- Exercise brief: Reproduce, exactly and in full, only the lines below from the one containing "(* ===== verification/Races.v ===== *)" through the one containing "is taken twice, refunded".

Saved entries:
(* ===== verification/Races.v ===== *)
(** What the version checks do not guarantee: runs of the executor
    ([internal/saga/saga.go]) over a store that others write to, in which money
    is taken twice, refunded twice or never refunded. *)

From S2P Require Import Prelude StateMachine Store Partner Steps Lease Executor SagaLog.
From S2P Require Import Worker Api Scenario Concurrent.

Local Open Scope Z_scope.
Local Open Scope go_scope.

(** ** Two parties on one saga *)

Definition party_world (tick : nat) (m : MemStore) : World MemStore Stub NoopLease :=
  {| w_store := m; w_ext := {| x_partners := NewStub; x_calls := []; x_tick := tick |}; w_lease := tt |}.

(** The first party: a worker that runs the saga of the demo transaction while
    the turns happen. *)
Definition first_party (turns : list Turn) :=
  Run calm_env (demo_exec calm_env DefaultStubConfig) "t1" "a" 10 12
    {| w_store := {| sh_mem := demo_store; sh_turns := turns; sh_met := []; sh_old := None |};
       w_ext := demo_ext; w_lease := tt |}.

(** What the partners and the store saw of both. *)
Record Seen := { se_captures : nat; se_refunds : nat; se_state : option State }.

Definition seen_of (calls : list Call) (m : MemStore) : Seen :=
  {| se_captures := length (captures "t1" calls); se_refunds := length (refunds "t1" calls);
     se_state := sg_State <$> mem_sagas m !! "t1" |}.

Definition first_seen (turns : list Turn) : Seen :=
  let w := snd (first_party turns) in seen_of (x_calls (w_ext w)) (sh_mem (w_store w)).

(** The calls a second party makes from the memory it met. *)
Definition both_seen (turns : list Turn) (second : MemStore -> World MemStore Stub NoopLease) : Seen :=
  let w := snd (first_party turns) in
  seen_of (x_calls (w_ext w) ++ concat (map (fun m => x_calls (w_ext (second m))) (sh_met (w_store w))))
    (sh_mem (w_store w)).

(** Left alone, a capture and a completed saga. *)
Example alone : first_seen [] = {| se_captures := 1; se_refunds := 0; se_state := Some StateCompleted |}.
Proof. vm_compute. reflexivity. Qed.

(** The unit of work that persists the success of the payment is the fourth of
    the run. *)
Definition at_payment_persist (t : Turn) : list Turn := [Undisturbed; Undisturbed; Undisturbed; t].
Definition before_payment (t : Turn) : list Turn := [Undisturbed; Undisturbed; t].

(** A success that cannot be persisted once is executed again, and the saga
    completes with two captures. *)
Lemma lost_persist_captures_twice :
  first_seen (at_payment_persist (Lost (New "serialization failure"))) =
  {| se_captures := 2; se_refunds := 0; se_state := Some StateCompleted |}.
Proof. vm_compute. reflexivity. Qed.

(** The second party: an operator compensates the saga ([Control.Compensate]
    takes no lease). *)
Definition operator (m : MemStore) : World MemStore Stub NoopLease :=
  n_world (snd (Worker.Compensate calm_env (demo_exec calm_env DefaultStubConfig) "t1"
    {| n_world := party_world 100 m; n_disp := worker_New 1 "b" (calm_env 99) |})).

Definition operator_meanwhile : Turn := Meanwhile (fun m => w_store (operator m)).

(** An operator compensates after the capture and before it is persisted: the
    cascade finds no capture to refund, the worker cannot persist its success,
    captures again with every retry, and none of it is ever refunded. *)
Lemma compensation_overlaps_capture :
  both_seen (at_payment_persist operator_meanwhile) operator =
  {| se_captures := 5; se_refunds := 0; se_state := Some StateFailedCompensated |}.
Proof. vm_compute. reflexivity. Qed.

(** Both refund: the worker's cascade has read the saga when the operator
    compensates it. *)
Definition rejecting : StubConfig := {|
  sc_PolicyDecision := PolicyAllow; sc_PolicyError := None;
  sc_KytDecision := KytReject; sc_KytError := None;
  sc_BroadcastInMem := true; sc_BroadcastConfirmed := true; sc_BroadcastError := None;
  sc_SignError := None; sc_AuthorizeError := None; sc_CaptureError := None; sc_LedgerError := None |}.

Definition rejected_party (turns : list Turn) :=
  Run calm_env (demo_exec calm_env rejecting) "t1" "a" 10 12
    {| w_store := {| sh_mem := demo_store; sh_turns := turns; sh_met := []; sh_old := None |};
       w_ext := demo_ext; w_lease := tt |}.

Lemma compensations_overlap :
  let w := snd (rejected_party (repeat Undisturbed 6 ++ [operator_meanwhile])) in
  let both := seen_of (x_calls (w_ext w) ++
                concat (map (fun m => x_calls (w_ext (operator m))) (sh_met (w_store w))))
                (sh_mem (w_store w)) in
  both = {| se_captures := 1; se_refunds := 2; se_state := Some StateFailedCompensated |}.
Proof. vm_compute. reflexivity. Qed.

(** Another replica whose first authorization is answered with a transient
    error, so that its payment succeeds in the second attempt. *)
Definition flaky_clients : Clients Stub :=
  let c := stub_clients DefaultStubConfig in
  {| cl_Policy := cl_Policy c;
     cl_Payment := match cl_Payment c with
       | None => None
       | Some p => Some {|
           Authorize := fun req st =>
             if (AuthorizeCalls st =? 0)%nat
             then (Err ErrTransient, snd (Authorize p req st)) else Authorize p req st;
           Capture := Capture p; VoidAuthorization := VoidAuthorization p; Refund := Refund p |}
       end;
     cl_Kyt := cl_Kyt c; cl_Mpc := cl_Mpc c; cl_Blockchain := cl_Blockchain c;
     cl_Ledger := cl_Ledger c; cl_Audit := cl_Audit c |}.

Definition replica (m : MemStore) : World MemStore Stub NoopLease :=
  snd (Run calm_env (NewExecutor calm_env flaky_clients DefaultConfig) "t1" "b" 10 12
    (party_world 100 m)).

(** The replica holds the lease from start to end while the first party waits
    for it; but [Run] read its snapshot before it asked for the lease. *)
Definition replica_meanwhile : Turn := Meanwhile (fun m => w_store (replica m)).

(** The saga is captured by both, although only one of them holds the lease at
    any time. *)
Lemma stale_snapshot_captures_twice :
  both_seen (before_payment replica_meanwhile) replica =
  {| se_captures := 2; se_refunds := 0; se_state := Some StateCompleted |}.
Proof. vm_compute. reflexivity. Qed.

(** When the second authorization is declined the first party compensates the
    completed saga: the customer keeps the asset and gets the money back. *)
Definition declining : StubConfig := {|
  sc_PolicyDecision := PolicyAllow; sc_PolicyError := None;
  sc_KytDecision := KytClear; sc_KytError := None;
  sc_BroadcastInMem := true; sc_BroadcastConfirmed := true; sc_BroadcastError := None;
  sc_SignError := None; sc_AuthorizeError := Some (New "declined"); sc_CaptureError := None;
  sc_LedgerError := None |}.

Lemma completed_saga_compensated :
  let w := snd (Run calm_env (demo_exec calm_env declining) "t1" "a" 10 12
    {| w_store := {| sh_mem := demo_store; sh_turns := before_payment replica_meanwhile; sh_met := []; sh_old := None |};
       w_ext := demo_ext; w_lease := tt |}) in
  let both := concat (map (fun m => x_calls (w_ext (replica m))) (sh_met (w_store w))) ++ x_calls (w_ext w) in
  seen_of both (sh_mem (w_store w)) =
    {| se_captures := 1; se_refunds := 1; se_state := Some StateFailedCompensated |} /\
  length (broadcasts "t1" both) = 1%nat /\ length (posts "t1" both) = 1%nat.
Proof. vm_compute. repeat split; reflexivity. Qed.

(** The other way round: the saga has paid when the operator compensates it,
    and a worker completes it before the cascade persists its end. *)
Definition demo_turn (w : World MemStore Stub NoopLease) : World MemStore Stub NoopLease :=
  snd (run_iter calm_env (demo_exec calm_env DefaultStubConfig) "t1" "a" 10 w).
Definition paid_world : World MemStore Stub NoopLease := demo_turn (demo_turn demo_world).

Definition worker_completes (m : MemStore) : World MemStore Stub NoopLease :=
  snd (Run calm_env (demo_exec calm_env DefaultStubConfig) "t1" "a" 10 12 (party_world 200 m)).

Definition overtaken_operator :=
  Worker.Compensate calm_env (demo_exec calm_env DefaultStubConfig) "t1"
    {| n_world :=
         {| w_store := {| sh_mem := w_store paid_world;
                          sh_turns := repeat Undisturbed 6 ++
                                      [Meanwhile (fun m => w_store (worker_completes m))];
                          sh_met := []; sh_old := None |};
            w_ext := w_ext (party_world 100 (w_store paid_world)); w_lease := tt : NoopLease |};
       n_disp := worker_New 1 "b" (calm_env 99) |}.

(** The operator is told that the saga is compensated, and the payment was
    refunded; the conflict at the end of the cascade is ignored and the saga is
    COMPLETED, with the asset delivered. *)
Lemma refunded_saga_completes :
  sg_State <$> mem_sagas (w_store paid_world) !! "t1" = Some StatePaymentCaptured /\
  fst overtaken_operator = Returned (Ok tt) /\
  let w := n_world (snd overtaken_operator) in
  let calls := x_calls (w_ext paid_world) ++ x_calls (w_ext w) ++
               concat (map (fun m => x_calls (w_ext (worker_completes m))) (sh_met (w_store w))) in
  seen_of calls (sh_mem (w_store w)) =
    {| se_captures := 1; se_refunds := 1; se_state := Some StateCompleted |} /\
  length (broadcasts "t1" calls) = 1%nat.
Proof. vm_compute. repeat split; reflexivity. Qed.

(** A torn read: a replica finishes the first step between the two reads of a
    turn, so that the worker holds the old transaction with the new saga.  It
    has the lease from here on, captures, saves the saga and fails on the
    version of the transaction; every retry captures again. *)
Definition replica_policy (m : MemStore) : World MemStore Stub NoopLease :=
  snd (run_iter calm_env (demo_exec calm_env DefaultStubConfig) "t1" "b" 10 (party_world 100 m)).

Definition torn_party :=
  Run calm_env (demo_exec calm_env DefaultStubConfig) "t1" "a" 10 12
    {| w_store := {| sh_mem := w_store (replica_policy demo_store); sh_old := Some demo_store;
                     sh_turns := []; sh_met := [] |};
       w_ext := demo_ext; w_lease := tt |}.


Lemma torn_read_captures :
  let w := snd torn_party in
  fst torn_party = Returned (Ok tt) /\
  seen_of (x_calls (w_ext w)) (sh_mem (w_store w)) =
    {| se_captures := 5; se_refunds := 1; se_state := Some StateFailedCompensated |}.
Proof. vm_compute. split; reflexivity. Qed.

...

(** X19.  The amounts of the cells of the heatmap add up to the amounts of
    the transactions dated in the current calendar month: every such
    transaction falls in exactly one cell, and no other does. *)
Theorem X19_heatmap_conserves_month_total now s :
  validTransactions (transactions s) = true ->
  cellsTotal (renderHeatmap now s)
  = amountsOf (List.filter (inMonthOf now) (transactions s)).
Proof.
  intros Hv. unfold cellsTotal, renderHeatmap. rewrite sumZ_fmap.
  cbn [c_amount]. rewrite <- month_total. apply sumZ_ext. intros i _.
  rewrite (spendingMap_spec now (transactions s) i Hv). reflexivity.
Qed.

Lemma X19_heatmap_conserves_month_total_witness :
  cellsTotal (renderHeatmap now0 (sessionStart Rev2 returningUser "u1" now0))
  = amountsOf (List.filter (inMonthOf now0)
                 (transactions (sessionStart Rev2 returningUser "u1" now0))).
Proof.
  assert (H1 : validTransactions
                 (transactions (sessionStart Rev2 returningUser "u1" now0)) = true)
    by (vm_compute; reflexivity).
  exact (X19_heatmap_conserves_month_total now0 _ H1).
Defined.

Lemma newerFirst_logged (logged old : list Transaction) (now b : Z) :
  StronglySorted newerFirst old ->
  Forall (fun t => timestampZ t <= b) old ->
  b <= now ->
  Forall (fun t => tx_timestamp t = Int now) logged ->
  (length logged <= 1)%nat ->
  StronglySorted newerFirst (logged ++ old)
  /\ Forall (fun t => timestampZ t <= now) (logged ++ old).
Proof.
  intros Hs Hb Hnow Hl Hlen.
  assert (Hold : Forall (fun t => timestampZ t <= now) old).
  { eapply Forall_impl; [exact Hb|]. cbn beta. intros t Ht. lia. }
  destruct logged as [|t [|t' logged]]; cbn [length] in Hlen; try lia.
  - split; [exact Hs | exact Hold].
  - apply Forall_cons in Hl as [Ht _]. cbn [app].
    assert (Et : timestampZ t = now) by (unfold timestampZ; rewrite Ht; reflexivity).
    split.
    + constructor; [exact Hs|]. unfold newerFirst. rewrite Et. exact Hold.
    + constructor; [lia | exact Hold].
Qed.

--

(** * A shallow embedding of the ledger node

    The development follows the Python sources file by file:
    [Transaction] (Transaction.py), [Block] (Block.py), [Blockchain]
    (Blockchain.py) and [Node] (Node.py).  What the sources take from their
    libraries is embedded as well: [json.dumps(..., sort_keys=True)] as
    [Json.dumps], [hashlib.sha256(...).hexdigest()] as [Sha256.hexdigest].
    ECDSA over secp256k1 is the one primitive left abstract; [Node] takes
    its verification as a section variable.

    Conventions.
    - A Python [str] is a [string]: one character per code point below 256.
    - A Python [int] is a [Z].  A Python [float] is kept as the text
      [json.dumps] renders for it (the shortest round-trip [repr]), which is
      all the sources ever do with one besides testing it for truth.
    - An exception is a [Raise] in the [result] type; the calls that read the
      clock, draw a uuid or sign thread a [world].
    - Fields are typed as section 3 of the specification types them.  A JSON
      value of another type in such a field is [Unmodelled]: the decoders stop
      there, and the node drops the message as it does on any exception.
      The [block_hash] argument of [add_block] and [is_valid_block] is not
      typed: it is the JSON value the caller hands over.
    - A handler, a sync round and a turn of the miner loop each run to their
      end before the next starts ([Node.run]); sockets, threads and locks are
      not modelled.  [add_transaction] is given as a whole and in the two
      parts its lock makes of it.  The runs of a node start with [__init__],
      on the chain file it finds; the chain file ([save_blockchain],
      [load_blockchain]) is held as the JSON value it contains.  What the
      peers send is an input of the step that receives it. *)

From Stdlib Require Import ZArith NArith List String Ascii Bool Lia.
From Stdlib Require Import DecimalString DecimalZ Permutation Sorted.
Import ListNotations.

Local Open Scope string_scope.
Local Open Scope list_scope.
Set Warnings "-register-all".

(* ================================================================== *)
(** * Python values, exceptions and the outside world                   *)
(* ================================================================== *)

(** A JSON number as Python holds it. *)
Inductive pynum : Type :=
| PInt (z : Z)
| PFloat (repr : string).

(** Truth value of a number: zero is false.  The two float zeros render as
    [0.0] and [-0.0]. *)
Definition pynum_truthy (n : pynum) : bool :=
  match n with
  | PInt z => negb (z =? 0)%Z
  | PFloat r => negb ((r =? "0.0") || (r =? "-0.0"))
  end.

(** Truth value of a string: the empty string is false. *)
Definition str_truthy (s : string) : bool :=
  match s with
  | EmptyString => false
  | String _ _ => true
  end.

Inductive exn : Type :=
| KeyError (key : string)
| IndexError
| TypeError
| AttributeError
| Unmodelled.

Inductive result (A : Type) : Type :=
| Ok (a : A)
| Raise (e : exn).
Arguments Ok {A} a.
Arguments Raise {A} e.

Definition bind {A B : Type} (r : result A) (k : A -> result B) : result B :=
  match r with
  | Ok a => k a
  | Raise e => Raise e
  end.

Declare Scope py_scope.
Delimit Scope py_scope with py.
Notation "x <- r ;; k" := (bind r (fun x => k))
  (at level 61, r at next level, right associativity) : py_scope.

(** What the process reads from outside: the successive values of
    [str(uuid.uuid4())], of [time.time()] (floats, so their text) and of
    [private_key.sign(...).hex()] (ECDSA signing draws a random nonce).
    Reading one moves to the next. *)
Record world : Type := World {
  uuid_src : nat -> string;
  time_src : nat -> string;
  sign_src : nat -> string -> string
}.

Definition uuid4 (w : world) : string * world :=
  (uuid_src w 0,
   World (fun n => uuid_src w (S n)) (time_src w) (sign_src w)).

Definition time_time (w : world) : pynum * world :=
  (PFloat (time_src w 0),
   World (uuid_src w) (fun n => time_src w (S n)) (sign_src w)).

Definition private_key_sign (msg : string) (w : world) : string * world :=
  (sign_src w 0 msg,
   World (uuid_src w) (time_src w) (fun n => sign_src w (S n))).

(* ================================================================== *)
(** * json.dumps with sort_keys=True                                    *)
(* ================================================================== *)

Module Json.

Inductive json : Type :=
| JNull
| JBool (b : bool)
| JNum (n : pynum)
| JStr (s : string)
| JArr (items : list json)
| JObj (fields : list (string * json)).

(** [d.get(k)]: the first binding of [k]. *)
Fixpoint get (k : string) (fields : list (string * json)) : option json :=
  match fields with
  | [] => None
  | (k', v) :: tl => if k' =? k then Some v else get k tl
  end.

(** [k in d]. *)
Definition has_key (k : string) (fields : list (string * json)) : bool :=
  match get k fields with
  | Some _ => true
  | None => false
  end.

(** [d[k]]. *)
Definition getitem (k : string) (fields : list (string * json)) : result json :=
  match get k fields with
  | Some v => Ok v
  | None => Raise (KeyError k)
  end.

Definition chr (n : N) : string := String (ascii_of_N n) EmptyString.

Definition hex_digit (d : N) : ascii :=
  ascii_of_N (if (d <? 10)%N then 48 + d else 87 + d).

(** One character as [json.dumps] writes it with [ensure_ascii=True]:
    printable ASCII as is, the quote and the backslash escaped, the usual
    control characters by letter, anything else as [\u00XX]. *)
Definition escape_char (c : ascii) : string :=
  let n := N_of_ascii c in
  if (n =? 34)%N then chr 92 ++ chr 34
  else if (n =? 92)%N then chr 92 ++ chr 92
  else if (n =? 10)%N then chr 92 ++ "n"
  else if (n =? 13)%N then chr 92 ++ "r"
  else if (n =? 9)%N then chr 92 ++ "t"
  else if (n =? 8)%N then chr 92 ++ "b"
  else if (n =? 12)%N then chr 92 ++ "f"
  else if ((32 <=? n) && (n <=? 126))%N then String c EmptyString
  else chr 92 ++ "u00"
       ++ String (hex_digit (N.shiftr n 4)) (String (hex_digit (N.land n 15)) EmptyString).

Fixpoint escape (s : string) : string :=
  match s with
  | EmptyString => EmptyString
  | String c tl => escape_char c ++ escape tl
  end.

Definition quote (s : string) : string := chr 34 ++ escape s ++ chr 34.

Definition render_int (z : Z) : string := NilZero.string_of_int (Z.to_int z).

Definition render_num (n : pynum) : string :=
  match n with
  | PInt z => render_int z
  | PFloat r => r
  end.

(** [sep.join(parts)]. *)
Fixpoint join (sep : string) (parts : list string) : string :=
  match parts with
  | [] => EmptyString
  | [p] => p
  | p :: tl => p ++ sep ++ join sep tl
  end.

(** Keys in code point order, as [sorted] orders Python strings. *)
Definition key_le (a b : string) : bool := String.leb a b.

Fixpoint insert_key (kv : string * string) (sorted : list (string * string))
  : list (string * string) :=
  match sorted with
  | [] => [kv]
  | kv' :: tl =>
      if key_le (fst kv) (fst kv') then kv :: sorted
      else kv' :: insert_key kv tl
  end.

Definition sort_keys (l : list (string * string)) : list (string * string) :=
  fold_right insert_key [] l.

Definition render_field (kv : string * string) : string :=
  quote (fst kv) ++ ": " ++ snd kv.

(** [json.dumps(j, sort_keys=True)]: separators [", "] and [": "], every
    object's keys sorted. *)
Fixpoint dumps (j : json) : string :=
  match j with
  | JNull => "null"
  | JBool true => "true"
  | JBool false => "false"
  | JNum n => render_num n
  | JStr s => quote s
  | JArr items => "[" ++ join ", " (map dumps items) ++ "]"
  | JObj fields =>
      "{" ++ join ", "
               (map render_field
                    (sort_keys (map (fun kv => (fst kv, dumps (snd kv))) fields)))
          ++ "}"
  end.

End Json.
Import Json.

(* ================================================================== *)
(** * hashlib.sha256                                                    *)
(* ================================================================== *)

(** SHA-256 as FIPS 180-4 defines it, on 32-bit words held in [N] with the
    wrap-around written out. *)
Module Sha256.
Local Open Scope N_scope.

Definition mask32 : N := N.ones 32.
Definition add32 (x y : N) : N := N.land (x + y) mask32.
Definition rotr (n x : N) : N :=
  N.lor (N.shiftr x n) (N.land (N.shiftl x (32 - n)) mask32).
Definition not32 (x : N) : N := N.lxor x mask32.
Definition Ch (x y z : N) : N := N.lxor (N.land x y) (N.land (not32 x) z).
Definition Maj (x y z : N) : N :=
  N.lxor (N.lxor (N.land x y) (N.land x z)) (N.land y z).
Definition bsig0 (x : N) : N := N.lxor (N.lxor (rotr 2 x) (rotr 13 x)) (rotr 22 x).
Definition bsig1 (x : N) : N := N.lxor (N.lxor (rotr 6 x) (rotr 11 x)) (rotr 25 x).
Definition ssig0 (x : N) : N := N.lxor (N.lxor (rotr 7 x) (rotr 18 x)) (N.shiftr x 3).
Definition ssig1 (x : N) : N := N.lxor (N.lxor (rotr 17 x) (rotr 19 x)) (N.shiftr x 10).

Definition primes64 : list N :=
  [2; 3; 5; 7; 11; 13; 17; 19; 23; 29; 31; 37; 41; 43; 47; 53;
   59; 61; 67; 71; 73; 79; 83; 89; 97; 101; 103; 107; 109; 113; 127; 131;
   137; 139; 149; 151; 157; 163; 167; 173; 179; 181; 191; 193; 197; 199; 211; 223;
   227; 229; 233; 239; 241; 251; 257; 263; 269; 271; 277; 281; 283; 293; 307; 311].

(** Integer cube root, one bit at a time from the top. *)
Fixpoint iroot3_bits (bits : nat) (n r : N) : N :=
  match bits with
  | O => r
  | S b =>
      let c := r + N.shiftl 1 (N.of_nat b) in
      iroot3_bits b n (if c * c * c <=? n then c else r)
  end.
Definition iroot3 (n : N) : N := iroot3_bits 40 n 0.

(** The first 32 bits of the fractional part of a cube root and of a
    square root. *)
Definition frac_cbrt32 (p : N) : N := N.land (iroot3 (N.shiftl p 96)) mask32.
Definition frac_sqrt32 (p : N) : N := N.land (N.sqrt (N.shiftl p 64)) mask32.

- Answer box:
(* ===== verification/Races.v ===== *)
(** What the version checks do not guarantee: runs of the executor
    ([internal/saga/saga.go]) over a store that others write to, in which money
    is taken twice, refunded twice or never refunded. *)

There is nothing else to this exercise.